Co-founder Gene Weckler started Reticon after several years at Shockley and eight years at Fairchild Semiconductor. He served as VP from 1971 until 1997. He states that Reticon developed and marketed the first solid state imaging devices, the first digital imaging cameras, and the first computer-controlled vision systems marketed in the USA. They also introduced the first commercially available switched-capacitor filters, and a variety of discrete-time analog signal processing. Other founders included Ed Snow and John Rado.

The company is known as a pioneer in certain technologies including the BBD (bucket-brigade device) and CCD (charge-coupled device). This included creation of such integrated circuits as the SAD512, SAD1024, SAD4096, R5101 and R5601. These were popularly used by companies such as MXR, Boss Corporation, Electro-Harmonix, A/DA and others in various electric guitar effects such as analog delay, chorus and flanging devices through the 1970s and 1980s. Reticon also made very steep analog filters useful for audio measurement.
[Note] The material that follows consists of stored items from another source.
Lemma removeRecursive_rec_out (fuel : nat) (path : string) (w w' : World) :
  removeRecursive_rec fuel path w = Some w' →
  stdout w' = stdout w ∧ stderr w' = stderr w.
Proof.
  revert path w w'. induction fuel as [|fuel IH]; intros path w w'; simpl; [done|].
  destruct (isDirectory w path).
  - destruct (opendir_out w path) as [Ho He].
    destruct (opendir w path) as [w1 [entries|]]; simpl in *.
    + destruct (for_each _ entries w1) as [w2|] eqn:E; [|done].
      intros [= <-].
      destruct (logAction_process ("Removed: " +:+ path) (rmdir w2 path).1)
        as (_ & -> & ->).
      destruct (rmdir_out w2 path) as [-> ->]. rewrite <- Ho, <- He.
      revert E. apply (for_each_inv (λ a b, stdout b = stdout a ∧ stderr b = stderr a)).
      * done.
      * by intros a b c [-> ->] [-> ->].
      * intros n a b. unfold removeEntry. case_bool_decide; [by intros [= <-]|].
        apply IH.
    + by intros [= <-].
  - intros [= <-].
    destruct (logAction_process ("Removed: " +:+ path) (remove w path).1)
      as (_ & -> & ->).
    apply remove_out.
Qed.

Lemma searchFile_rec_err (fuel : nat) (pattern path : string) (w w' : World) :
  searchFile_rec fuel pattern path w = Some w' → stderr w' = stderr w.
Proof.
  revert path w w'. induction fuel as [|fuel IH]; intros path w w'; simpl; [done|].
  destruct (opendir_out w path) as [_ He].
  destruct (opendir w path) as [w1 [entries|]]; simpl in *.
  - destruct (for_each _ entries w1) as [w2|] eqn:E; [|done].
    intros [= <-].
    destruct (logAction_process ("Searched for: " +:+ pattern +:+ " in " +:+ path) w2)
      as (_ & _ & ->).
    rewrite <- He. revert E. apply (for_each_inv (λ a b, stderr b = stderr a)).
    + done.
    + by intros a b c -> ->.
    + intros n a b. unfold searchEntry. case_bool_decide; [by intros [= <-]|].
      destruct (contains pattern n); simpl;
        match goal with
        | |- context [isDirectory ?w0 ?p] => destruct (isDirectory w0 p)
        end; try (by intros [= <-]); by intros ->%IH.
  - by intros [= <-].
Qed.

(** X22: [rm] and [search] report nothing.  Whatever the path and whatever
    fails on the way (a path that does not exist, a directory that cannot
    be read or is not empty), [removeRecursive] writes nothing to the
    standard output or the standard error, and [searchFile] nothing to the
    standard error; this holds of the recursion at every depth. *)
Theorem rm_and_search_report_nothing (pattern path : string) (w w' : World) (fuel : nat) :
  stdout (removeRecursive path w) = stdout w ∧
  stderr (removeRecursive path w) = stderr w ∧
  stderr (searchFile pattern path w) = stderr w ∧
  (removeRecursive_rec fuel path w = Some w' →
     stdout w' = stdout w ∧ stderr w' = stderr w) ∧
  (searchFile_rec fuel pattern path w = Some w' → stderr w' = stderr w).
Proof.
  split_and!.
  - unfold removeRecursive.
    destruct (removeRecursive_rec _ path w) as [w1|] eqn:E; [|done].
    by apply removeRecursive_rec_out in E as [? ?].
  - unfold removeRecursive.
    destruct (removeRecursive_rec _ path w) as [w1|] eqn:E; [|done].
    by apply removeRecursive_rec_out in E as [? ?].
  - unfold searchFile.
    destruct (searchFile_rec _ pattern path w) as [w1|] eqn:E; [|done].
    by apply searchFile_rec_err in E.
  - apply removeRecursive_rec_out.
  - apply searchFile_rec_err.
Qed.

End Quiet.
(** ** Touching a file twice *)

Module Retouch.
Import Text Time Posix Explorer Spec Sample Props TextFacts PosixFacts LogFacts.
Import OpFacts Searching Touching.

(** X23: [touch] makes a file that is missing, empty, and leaves the bytes
    of a file that is there; a second [touch] of the same path finds the
    file and leaves it as the first one left it.  The path is not the one
    of the log, which gets the records. *)
Theorem touch_again_changes_nothing (p : string) (w : World) (c : list string) :
  resolve w p = inr c → log_key w ≠ Some c →
  (fs w !! c = None → fs (touchFile p w) !! c = Some (File [] (clock w))) ∧
  (∀ data t, fs w !! c = Some (File data t) →
             fs (touchFile p w) !! c = Some (File data t)) ∧
  fs (touchFile p (touchFile p w)) !! c = fs (touchFile p w) !! c.
Proof.
  intros Hres HL. pose proof (touchFile_spec w p c Hres HL) as Hspec.
  split_and!.
  - intros Hc. by rewrite Hc in Hspec.
  - intros data t Hc. by rewrite Hc in Hspec.
  - destruct (fs w !! c) as [[data t|r]|] eqn:Ec.
    + (* a file that is there *)
      assert (touchFile p w = logAction ("Created or updated file: " +:+ p)
                (print ("File created/updated: " +:+ p) w)) as Hw1.
      { unfold touchFile, fopen_ab. by rewrite Hres, Ec. }
      set (w0 := print ("File created/updated: " +:+ p) w) in *.
      destruct (logAction_process ("Created or updated file: " +:+ p) w0)
        as ((Hcwd & _) & _).
      pose proof (fs_logAction ("Created or updated file: " +:+ p) w0) as Hfs.
      rewrite <- Hw1 in Hcwd, Hfs.
      assert (resolve (touchFile p w) p = inr c) as Hres1.
      { apply (resolve_same_dirs w); [done| |done].
        intros j x Hj. exists x. rewrite Hfs. by apply with_log_dir. }
      assert (log_key (touchFile p w) ≠ Some c) as HL1.
      { rewrite (log_key_with_log _ w0) by done. by rewrite (log_key_ext w). }
      pose proof (touchFile_spec (touchFile p w) p c Hres1 HL1) as Hspec1.
      rewrite Hspec in Hspec1. by rewrite Hspec1, Hspec.
    + (* a directory: both calls fail *)
      assert (touchFile p w = perror "touch" (set_errno EISDIR w)) as Hw1.
      { unfold touchFile, fopen_ab. by rewrite Hres, Ec. }
      assert (resolve (touchFile p w) p = inr c) as Hres1 by (by rewrite Hw1).
      assert (log_key (touchFile p w) ≠ Some c) as HL1.
      { rewrite Hw1. by rewrite (log_key_ext w). }
      pose proof (touchFile_spec (touchFile p w) p c Hres1 HL1) as Hspec1.
      rewrite Hspec, Ec in Hspec1. by rewrite Hspec1, Hspec.
    + (* a file that is missing *)
      set (wa := set_fs (<[c := File [] (clock w)]> (fs w)) w).
      assert (touchFile p w = logAction ("Created or updated file: " +:+ p)
                (print ("File created/updated: " +:+ p) wa)) as Hw1.
      { unfold touchFile, fopen_ab. by rewrite Hres, Ec. }
      set (w0 := print ("File created/updated: " +:+ p) wa) in *.
      destruct (logAction_process ("Created or updated file: " +:+ p) w0)
        as ((Hcwd & _) & _).
      pose proof (fs_logAction ("Created or updated file: " +:+ p) w0) as Hfs.
      rewrite <- Hw1 in Hcwd, Hfs.
      assert (resolve (touchFile p w) p = inr c) as Hres1.
      { apply (resolve_same_dirs w); [done| |done].
        intros j x Hj. exists x. rewrite Hfs. apply with_log_dir. simpl.
        rewrite lookup_insert_ne; [done|]. intros ->. congruence. }
      assert (log_key (touchFile p w) ≠ Some c) as HL1.
      { rewrite (log_key_with_log _ w0) by done.
        intros (cw & r & Hcw & Hdir & -> & Hnd)%log_key_spec. apply HL.
        apply log_key_spec. exists cw, r. simpl in *. split_and!; try done.
        - rewrite lookup_insert_ne in Hdir; [done|].
          intros Heq. apply (f_equal length) in Heq. rewrite length_app in Heq.
          simpl in Heq. lia.
        - intros r'. by rewrite Ec. }
      pose proof (touchFile_spec (touchFile p w) p c Hres1 HL1) as Hspec1.
      rewrite Hspec in Hspec1. by rewrite Hspec1, Hspec.
Qed.
Lemma X9_witness :
  fst (Analyze.analyzeDocument "invoice.pdf" (Analyze.mkOptions (Some "invoice"))
         (sampleDeps sampleClient) (freshWorld DEFAULT_CONFIG 0))
  = Returned (Exited 1)
  /\ journal (snd (Analyze.analyzeDocument "invoice.pdf"
                     (Analyze.mkOptions (Some "invoice"))
                     (sampleDeps sampleClient) (freshWorld DEFAULT_CONFIG 0)))
     = [SaveConfig DEFAULT_CONFIG].
Proof.
  destruct (proj1 (X9_analyze_wrapper_saves_and_exit "invoice.pdf"
                     (Analyze.mkOptions (Some "invoice")) (sampleDeps sampleClient)
                     (freshWorld DEFAULT_CONFIG 0)) eq_refl)
    as (Hj & Hexit & _).
  split; [exact (Hexit eq_refl) | exact Hj].
Defined.

(** ** The auth command *)

Ltac count_done :=
  unfold performed; cbn; repeat rewrite <- app_assoc;
  rewrite ?skipn_length_app, ?skipn_length_self; cbn; lia.

Ltac outcome_leaf :=
  intros;
  try discriminate; try contradiction; try reflexivity; try assumption;
  try congruence;
  try count_done;
  try (repeat match goal with
              | H : _ /\ _ |- _ => destruct H
              | H : exists _, _ |- _ => destruct H
              end; congruence);
  try (eexists; eexists; repeat split; eauto; fail).

(** X10. [authenticateWithApi] always returns a record, whatever its
    collaborators do.  The record is a success exactly when a service
    account is configured, the client factory returns a client and
    [verifyAuth] resolves to truthy data; every other record has exit code
    1.  Without a service account nothing is called; an error thrown by
    the factory or by [verifyAuth] comes back as "Authentication error: "
    with its message; and [verifyAuth] is called at most once. *)
Theorem X10_authentication_outcomes :
  forall (cfg : CLIConfig) (deps : Dependencies) (w : World),
    exists r w',
      Auth.authenticateWithApi cfg deps w = (Returned r, w')
      /\ (Auth.success r = true <->
          service_account_path cfg <> ""
          /\ exists client a,
               clientFactory_outcome deps (service_account_path cfg) (api_endpoint cfg)
               = Returned client
               /\ verifyAuth_outcome client = Returned a
               /\ truthy (auth_data a) = true)
      /\ (Auth.success r = true -> Auth.exitCode r = 0)
      /\ (Auth.success r = false -> Auth.exitCode r = 1)
      /\ (service_account_path cfg = "" -> w' = w)
      /\ (forall e,
             clientFactory_outcome deps (service_account_path cfg) (api_endpoint cfg)
             = Thrown e ->
             service_account_path cfg <> "" ->
             Auth.message r = "Authentication error: " ++ err_message e)
      /\ (forall client e,
             clientFactory_outcome deps (service_account_path cfg) (api_endpoint cfg)
             = Returned client ->
             verifyAuth_outcome client = Thrown e ->
             service_account_path cfg <> "" ->
             Auth.message r = "Authentication error: " ++ err_message e)
      /\ (List.length (filter isVerifyAuth
                         (performed (Auth.authenticateWithApi cfg deps) w)) <= 1)%nat.
Proof.
  intros cfg deps w.
  unfold Auth.authenticateWithApi. eff_unfold.
  destruct (String.eqb_spec (service_account_path cfg) "") as [Hsap|Hsap]; cbn;
    [|destruct (clientFactory_outcome deps (service_account_path cfg) (api_endpoint cfg))
        as [client|e] eqn:Hfac; cbn;
      [destruct (verifyAuth_outcome client) as [a|e] eqn:Hauth; cbn;
       [destruct (truthy (auth_data a)) eqn:Hdata|]|]];
    (eexists; eexists; split; [reflexivity|]); cbn;
    repeat split; outcome_leaf.
Qed.

(** ** The interactive cores *)

(** X11. The interactive [analyzeDocumentCore], when the submission
    resolves with a non-empty uuid and the configuration can be saved,
    returns a success whose data carry the uuid, the response and the
    updated configuration; it has submitted once and then saved that
    configuration once.  The updated configuration differs from the one
    passed in only by its list of recent jobs, which now starts with the
    uuid and has at most 10 entries; the shared configuration object is
    not touched.  When the response carries no uuid (absent or empty) the
    result is a failure with exit code 1 and nothing is saved. *)
Theorem X11_interactive_analyze_records_the_job :
  forall (client : Client) (fileData fileName workflowKey : string)
         (cfg : CLIConfig) (deps : Dependencies) (job : AnalysisJobResult) (w : World),
    analyzeDocument_outcome client fileData fileName workflowKey = Returned job ->
    let run := InteractiveCore.analyzeDocumentCore (Some client) fileData fileName
                 workflowKey cfg deps in
    (forall id,
        job_uuid job = Some id ->
        id <> "" ->
        let updated := with_recent_uuids (recentWith id (recent_uuids cfg)) cfg in
        saveConfig_outcome deps updated = Returned tt ->
        fst (run w)
        = Returned {| InteractiveCore.success := true;
                      InteractiveCore.message := "Document submitted successfully";
                      InteractiveCore.exitCode := 0;
                      InteractiveCore.data :=
                        Some (InteractiveCore.DSubmission id job updated);
                      InteractiveCore.error := NoError |}
        /\ performed run w
           = [AnalyzeDocument fileData fileName workflowKey; SaveConfig updated]
        /\ config (snd (run w)) = config w
        /\ hd_error (recent_uuids updated) = Some id
        /\ (List.length (recent_uuids updated) <= 10)%nat
        /\ service_account_path updated = service_account_path cfg
        /\ api_endpoint updated = api_endpoint cfg
        /\ debug_mode updated = debug_mode cfg
        /\ test_mode updated = test_mode cfg
        /\ workflow_cache_ttl updated = workflow_cache_ttl cfg)
    /\ (truthy_uuid (job_uuid job) = false ->
        fst (run w)
        = Returned {| InteractiveCore.success := false;
                      InteractiveCore.message :=
                        "Document submitted but no UUID was returned";
                      InteractiveCore.exitCode := 1;
                      InteractiveCore.data := Some (InteractiveCore.DJob job);
                      InteractiveCore.error := NoError |}
        /\ performed run w = [AnalyzeDocument fileData fileName workflowKey]).
Proof.
  intros client fileData fileName workflowKey cfg deps job w Hjob run. subst run.
  unfold InteractiveCore.analyzeDocumentCore. eff_unfold. cbn. rewrite Hjob. cbn.
  split.
  - intros id Hid Hne Hsave.
    rewrite Hid. cbn. apply String.eqb_neq in Hne. rewrite Hne. cbn.
    rewrite Hsave. cbn.
    repeat split; try journal_done.
    apply recentWith_length.
  - intros Hfalse.
    destruct (job_uuid job) as [id|]; cbn in *;
      [rewrite Hfalse; cbn|]; split; try reflexivity; journal_done.
Qed.

Lemma X11_witness :
  performed (InteractiveCore.analyzeDocumentCore (Some sampleClient) "%PDF"
               "invoice.pdf" "invoice" (sampleConfig ["job-0"; "job-1"])
               (sampleDeps sampleClient))
    (freshWorld (sampleConfig []) 0)
  = [AnalyzeDocument "%PDF" "invoice.pdf" "invoice";
     SaveConfig (sampleConfig ["job-1"; "job-0"])].
Proof.
  refine (proj1 (proj2 (proj1 (X11_interactive_analyze_records_the_job sampleClient
                                 "%PDF" "invoice.pdf" "invoice"
                                 (sampleConfig ["job-0"; "job-1"])
                                 (sampleDeps sampleClient)
                                 {| job_uuid := Some "job-1"; job_rest := [] |}
                                 (freshWorld (sampleConfig []) 0) _)
                          "job-1" _ _ _)));
    [reflexivity | reflexivity | discriminate | reflexivity].
Defined.

(** X12. In the interactive [analyzeDocumentCore] the configuration is
    saved inside the same [try] as the submission: when the submission has
    resolved with a uuid and saving then throws, the result is the failure
    "Error submitting document: " with the message of the save error,
    although the document has been submitted. *)
Theorem X12_interactive_analyze_save_failure :
  forall (client : Client) (fileData fileName workflowKey id : string)
         (cfg : CLIConfig) (deps : Dependencies) (job : AnalysisJobResult)
         (e : JsError) (w : World),
    analyzeDocument_outcome client fileData fileName workflowKey = Returned job ->
    job_uuid job = Some id ->
    id <> "" ->
    saveConfig_outcome deps (with_recent_uuids (recentWith id (recent_uuids cfg)) cfg)
    = Thrown e ->
    let run := InteractiveCore.analyzeDocumentCore (Some client) fileData fileName
                 workflowKey cfg deps in
    fst (run w)
    = Returned {| InteractiveCore.success := false;
                  InteractiveCore.message :=
                    "Error submitting document: " ++ err_message e;
                  InteractiveCore.exitCode := 1;
                  InteractiveCore.data := None;
                  InteractiveCore.error := Caught e |}
    /\ performed run w
       = [AnalyzeDocument fileData fileName workflowKey;
          SaveConfig (with_recent_uuids (recentWith id (recent_uuids cfg)) cfg)].
Proof.
  intros client fileData fileName workflowKey id cfg deps job e w
         Hjob Hid Hne Hsave run.
  subst run.
  unfold InteractiveCore.analyzeDocumentCore. eff_unfold. cbn. rewrite Hjob. cbn.
  rewrite Hid. cbn. apply String.eqb_neq in Hne. rewrite Hne. cbn.
  rewrite Hsave. cbn.
  split; [reflexivity | journal_done].
Qed.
In 1977, EG&G bought Reticon.

In June 1999, EG&G purchased Perkin-Elmer Analytical Instruments for $425 million. Reticon then became part of the new Optoelectronics division.

Weckler went on to form Rad-icon Imaging Corporation in 1997, where he continued to work in semiretirement until 2009.

The former Reticon group was shuttered by PerkinElmer in the mid 2000s, with some employees and assets transferring into the Amorphous Silicon division. PerkinElmer Optoelectronics was then spun off into Excelitas Technologies.